Example discover_without_deploy_cases :
  outcome (scripted not_found) [] (discover_satellite "/opt" false 5) = Return VNone ∧
  outcome (scripted no_port) [] (discover_satellite "/opt" false 5) = Return VNone ∧
  outcome (scripted never_online) [] (discover_satellite "/opt" false 5) = Return VNone ∧
  outcome (scripted (healthy (λ _ _, true))) [] (discover_satellite "/opt" false 5) =
    Return (VStr "tcp://10.0.0.5:9000").
Proof. by vm_compute. Qed.

(** ** Further properties of the module *)

Lemma launch_wp_interrupt dir :
  wp (launch_satellite dir)
    (λ t o, every_point (at_each stream_interrupted (interrupt_reported o)) [] t).
Proof.
   wp_all; scan ltac:(unfold interrupt_reported;
                      split; [reflexivity |]; split; [by repeat constructor |];
                      split; [eexists; split; reflexivity |];
                      split; [reflexivity | eexists; split; reflexivity]).
Qed.

Lemma launch_wp_redirect dir :
  wp (launch_satellite dir)
    (λ t _, every_point (at_each buffer_made redirect_undone) [] t).
Proof. wp_all; scan ltac:(unfold redirect_undone; eexists; split; reflexivity). Qed.


Lemma launch_wp_destroy_error dir :
  wp (launch_satellite dir)
    (λ t o, every_point (at_each destroy_error (destroy_error_passes o)) [] t).
Proof.
   wp_all; scan ltac:(unfold destroy_error_passes;
                      first [by split | eexists _, _; split; reflexivity]).
Qed.

Lemma launch_wp_in_order dir : wp (launch_satellite dir) (λ t _, in_order t).
Proof. wp_all; reflexivity. Qed.


Lemma launch_wp_streamed dir :
  wp (launch_satellite dir)
    (λ t _, every_point (at_each stream_call streamed_as_triggered) [] t).
Proof.
   wp_all; scan ltac:(unfold streamed_as_triggered; cbn [fst snd];
                      split; [reflexivity |]; split; [reflexivity |];
                      eexists; split; [reflexivity |]; split; [eassumption | reflexivity]).
Qed.

Lemma launch_wp_deploy_id dir :
  wp (launch_satellite dir)
    (λ t o, every_point (at_each triggered (deploy_id_required o)) [] t).
Proof.
   wp_all; scan ltac:(unfold deploy_id_required; cbn [fst snd]; intros;
                      first [congruence | by split]).
Qed.

Lemma launch_wp_result dir : wp (launch_satellite dir) launch_result.
Proof. wp_all; first [exact I | reflexivity | by repeat split]. Qed.

Lemma launch_wp_composed dir :
  wp (launch_satellite dir)
    (λ t _, every_point (at_each probe_of endpoint_composed) [] t).
Proof.
   wp_all; scan ltac:(unfold endpoint_composed; eexists _, _, _, _, _, _, _;
                      repeat split; first [reflexivity | eassumption]).
Qed.

Lemma launch_wp_threads dir :
  wp (launch_satellite dir)
    (λ t _, every_point (at_each thread_started previous_stopped) [] t ∧
            last_thread_stopped t).
Proof.
   wp_all.
  all: split; [scan ltac:(reflexivity) |].
  all: split; [intros H; first [reflexivity | discriminate H]
              | intros H; first [reflexivity | by destruct H]].
Qed.

Lemma launch_wp_one dir : wp (launch_satellite dir) one_launch.
Proof.
  wp_all.
  all: split; [first [exact I | reflexivity | by repeat split] |].
  all: split; [reflexivity |].
  all: scan ltac:(unfold endpoint_composed; eexists _, _, _, _, _, _, _;
                  repeat split; first [reflexivity | eassumption]).
Qed.

Ltac own :=
  split;
  [ prelude
  | scan ltac:(unfold endpoint_composed; eexists _, _, _, _, _, _, _;
               repeat split; first [reflexivity | eassumption]) ].

Lemma discover_wp_shape dir deploy timeout (L : list event → result value → Prop) :
  wp (launch_satellite dir) L →
  wp (discover_satellite dir deploy timeout) (discover_shape deploy timeout L).
Proof.
  intros HL. unfold discover_satellite, lookup_endpoint. destruct deploy.
  all: repeat wp_step.
  all: repeat match goal with x : unit |- _ => destruct x end.
  all: try (apply wp_try_except; eapply wp_mono; [exact HL |];
            intros t1 [v | e] H1;
            [| destruct e; lazy beta iota;
               try (eapply wp_mono; [exact HL |]; intros t2 o2 H2)]).
  all: try (eapply wp_mono; [exact HL |]; intros t1 o1 H1).
  all: match goal with
       | H2 : ?L0 ?t2 _, H1 : ?L0 ?t1 (Raise ?e) |- discover_shape _ _ ?L0 ?t _ =>
           let pre := prefix_of t constr:(t1 ++ t2) in
           right; right; split; [reflexivity |];
           exists pre, t1, e, t2; eexists;
           split; [own |]; by repeat split
       | H1 : ?L0 ?t1 _ |- discover_shape _ _ ?L0 ?t _ =>
           let pre := prefix_of t t1 in
           right; left; split; [reflexivity |];
           exists pre, t1; split; [own |]; by split
       | |- discover_shape _ _ _ ?t _ =>
           left; split; [own | reflexivity]
       end.
Qed.

Lemma every_point_extend Φ extra before t :
  (∀ b e p, Φ b e p → Φ (b ++ extra) e p) →
  every_point Φ before t → every_point Φ (before ++ extra) t.
Proof.
  intros HΦ. revert before.
  induction t as [| a t IH]; intros before H; simpl in *; [done |].
  destruct H as [Ha H]. split; [by apply HΦ | by apply (IH (a :: before))].
Qed.

Lemma every_point_post Φ extra before t :
  (∀ b e p, Φ b e p → Φ b e (p ++ extra)) →
  every_point Φ before t → every_point (λ b e p, Φ b e (p ++ extra)) before t.
Proof.
  intros HΦ. revert before.
  induction t as [| a t IH]; intros before H; simpl in *; [done |].
  destruct H as [Ha H]. split; [by apply HΦ | by apply IH].
Qed.

Lemma endpoint_composed_extend x extra before post :
  endpoint_composed x before post → endpoint_composed x (before ++ extra) post.
Proof.
  intros (d1 & d2 & rest & resp & name & port & address & -> & H).
  by exists d1, d2, (rest ++ extra), resp, name, port, address.
Qed.

Lemma composed_app t1 t2 :
  every_point (at_each probe_of endpoint_composed) [] t1 →
  every_point (at_each probe_of endpoint_composed) [] t2 →
  every_point (at_each probe_of endpoint_composed) [] (t1 ++ t2).
Proof.
  intros H1 H2. apply every_point_app.
  - by apply (every_point_post (at_each probe_of endpoint_composed) t2).
  - apply (every_point_extend (at_each probe_of endpoint_composed) (rev t1 ++ []) []
             t2); [| done].
    intros b e p He x Hx. by apply endpoint_composed_extend, He.
Qed.

(** X1.  If the configuration is not loaded, [discover_satellite] asks
    nothing of the platform: whatever [deploy] and [timeout] are, it calls
    [die] with the message of line 106 and ends with [SystemExit]. *)
Theorem discover_not_configured dir w h deploy timeout :
  reply w h ConfigLoaded = false →
  trace w h (discover_satellite dir deploy timeout) =
    [EvT ConfigLoaded false;
     EvT (CliDie (Some "Please setup skypipe by running `skypipe --setup`")) ()] ∧
  outcome w h (discover_satellite dir deploy timeout) = Raise (SystemExit 1).
Proof.
  intros Hloaded. unfold trace, outcome, discover_satellite.
  run_red. rewrite Hloaded. run_red. by destruct (reply w _ (CliDie _)).
Qed.

Lemma discover_not_configured_witness :
  let w := scripted unconfigured in
  trace w [] (discover_satellite_default "/opt") =
    [EvT ConfigLoaded false;
     EvT (CliDie (Some "Please setup skypipe by running `skypipe --setup`")) ()] ∧
  outcome w [] (discover_satellite_default "/opt") = Raise (SystemExit 1).
Proof.
  apply (discover_not_configured "/opt" (scripted unconfigured) []
           default_deploy default_timeout).
  reflexivity.
Defined.

(** X2.  If the log stream is interrupted ([KeyboardInterrupt]), then
    [launch_satellite] reports it with the three messages of lines
    177-185, the second carrying the trace identifier of the stream call
    and the third the command made from its deploy identifier, calls [die]
    without a message, puts [sys.stdout] back and ends with [SystemExit];
    no remote call follows the interrupt, so nothing is destroyed. *)
Theorem launch_interrupt_is_reported dir w h pre e post deploy_id deploy_trace_id :
  trace w h (launch_satellite dir) = pre ++ e :: post →
  stream_interrupted e = Some (deploy_id, deploy_trace_id) →
  outcome w h (launch_satellite dir) = Raise (SystemExit 1) ∧
  Forall (λ e', is_remote e' = false) post ∧
  (∃ command,
     omap command_made post = [(deploy_id, command)] ∧
     omap error_message post =
       [interrupted_message; support_message deploy_trace_id;
        resume_message command]) ∧
  omap die_message post = [None] ∧
  ∃ d, last post = Some d ∧ is_restore_stdout d = true.
Proof.
  intros Ht He.
  pose proof (wp_run _ _ (launch_wp_interrupt dir) w h) as Hall.
  exact (every_point_split _ _ _ Hall pre e post Ht _ He).
Qed.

☆ ☆ ☆ ☆ ☆ ☆ ☆

*Exercise prompt:* Restate, word for word and with nothing added, the lines from the beginning of the records above through the line that contains "outcome (scripted no_port)".

*Solved exercise:*
Example discover_without_deploy_cases :
  outcome (scripted not_found) [] (discover_satellite "/opt" false 5) = Return VNone ∧
  outcome (scripted no_port) [] (discover_satellite "/opt" false 5) = Return VNone ∧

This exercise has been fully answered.